De même, dit saint Paul, qu’une étoile diffère d’une autre étoile en clarté, de même la vie d’une âme sainte est différente de la vie d’une autre âme, appelée également à la sainteté. Deux éléments se rencontrent là: d’une part la grâce, de l’autre la volonté. Mais il y a aussi l’ensemble des dispositions divines qui fait que chacun, mis par la Providence dans une position différente, doit remplir sa tâche, et les tâches sont multiples, chacun ayant la sienne.
Cela dit, ajoutons que chacun doit accomplir la sienne par des progrès continus, quoiqu’ils ne soient pas identiques.
Voilà un certain nombre de personnes qui s’asseyent à la même table, qui prennent la même nourriture; elles se lèveront, et dans la force que le repas pris en commun leur aura donnée, elles se livreront à des occupations diverses, que ce soient des hommes de métiers divers, chacun fera un travail différent, et tous pourront faire un travail excellent.
Il en est de même de la communion: tous y participent, tous en profitent, tous en retirent pourtant des fruits parfaits, mais divers.
Je voulais dire cela pour ôter tout prétexte à ceux qui disent: Je ne puis pas faire ce que fait tel ou tel de mes Frères. Prenez garde qu’on ne vous le demande pas; on vous demande de faire parfaitement ce qui vous est demandé dans la force de cette communion que vous avez le bonheur de recevoir.
Gardez-vous de mériter le reproche fait au serviteur qui, ayant reçu un talent, ne le fit pas valoir; il ne le dépensa pas, il le rendit tel qu’on le lui avait confié, mais il ne l’avait pas fait fructifier; il ne lui avait pas fait rapporter tout ce que son maître avait le droit d’en attendre, et pour cela seul il fut puni.

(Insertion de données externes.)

Lemma updateSocketAddress_differs {W : Type} (n : Node W) newSocketAddr st :
  mu st = false -> newSocketAddr <> CurrentSocket st ->
  updateSocketAddress n newSocketAddr st
  = match UpdateOperatorSocket n (world st) newSocketAddr with
    | (w, Some e) =>
        Some (tt, {| CurrentSocket := CurrentSocket st; mu := false; world := w;
                     trace := trace st
                       ++ [EvLock; EvUpdateOperatorSocket newSocketAddr (Some e);
                           EvLog "error" "failed to update operator's socket";
                           EvUnlock] |})
    | (w, None) =>
        Some (tt, {| CurrentSocket := newSocketAddr; mu := false; world := w;
                     trace := trace st
                       ++ [EvLock; EvUpdateOperatorSocket newSocketAddr None;
                           EvLog "info" "Socket update";
                           EvRecordSocketAddressChange;
                           EvSetCurrentSocket newSocketAddr; EvUnlock] |})
    end.
Proof.
  intros Hmu Hne. unfold updateSocketAddress, bind, Lock. rewrite Hmu. simpl.
  apply String.eqb_neq in Hne. rewrite Hne.
  unfold callUpdateOperatorSocket. simpl.
  destruct (UpdateOperatorSocket n (world st) newSocketAddr) as [w [e|]]; simpl;
    unfold Unlock; simpl; by rewrite <- !app_assoc.
Qed.

(** C8.  [updateSocketAddress] with a socket that differs from
    [CurrentSocket], started with the mutex free: it returns with the mutex
    released; if the on-chain update fails the failure is logged and
    [CurrentSocket] is unchanged; [CurrentSocket] is the new value afterwards
    exactly when the on-chain update succeeded. *)
Theorem updateSocketAddress_on_failure {W : Type} (n : Node W) newSocketAddr st :
  mu st = false ->
  newSocketAddr <> CurrentSocket st ->
  exists st',
    updateSocketAddress n newSocketAddr st = Some (tt, st')
    /\ mu st' = false
    /\ (forall e, snd (UpdateOperatorSocket n (world st) newSocketAddr) = Some e ->
          CurrentSocket st' = CurrentSocket st
          /\ trace st'
             = trace st
               ++ [EvLock; EvUpdateOperatorSocket newSocketAddr (Some e);
                   EvLog "error" "failed to update operator's socket"; EvUnlock])
    /\ (CurrentSocket st' = newSocketAddr
        <-> snd (UpdateOperatorSocket n (world st) newSocketAddr) = None).
Proof.
  intros Hmu Hne. rewrite (updateSocketAddress_differs n _ _ Hmu Hne).
  destruct (UpdateOperatorSocket n (world st) newSocketAddr) as [w [e|]];
    eexists; (split; [reflexivity|]); simpl; (split; [done|]); split.
  - by intros e' [= <-].
  - split; [|done]. intros H. by symmetry in H.
  - done.
  - done.
Qed.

Croyez-moi, profitez de la communion; qu’elle développe en vous les germes des vertus que Dieu a semées dans votre âme, mais que vous n’avez pas fait croître, comme il eût été nécessaire, par vos soins, et méritez de pouvoir dire, comme le bon serviteur: [[ Maître, vous m’aviez confié cinq talents, en voilà cinq autres que j’ai gagnés ]], et le Maître vous répondra: [[ Courage, serviteur bon et fidèle, parce que vous avez été fidèle en peu, je vous établirai sur beaucoup: entrez dans la joie de votre Seigneur]].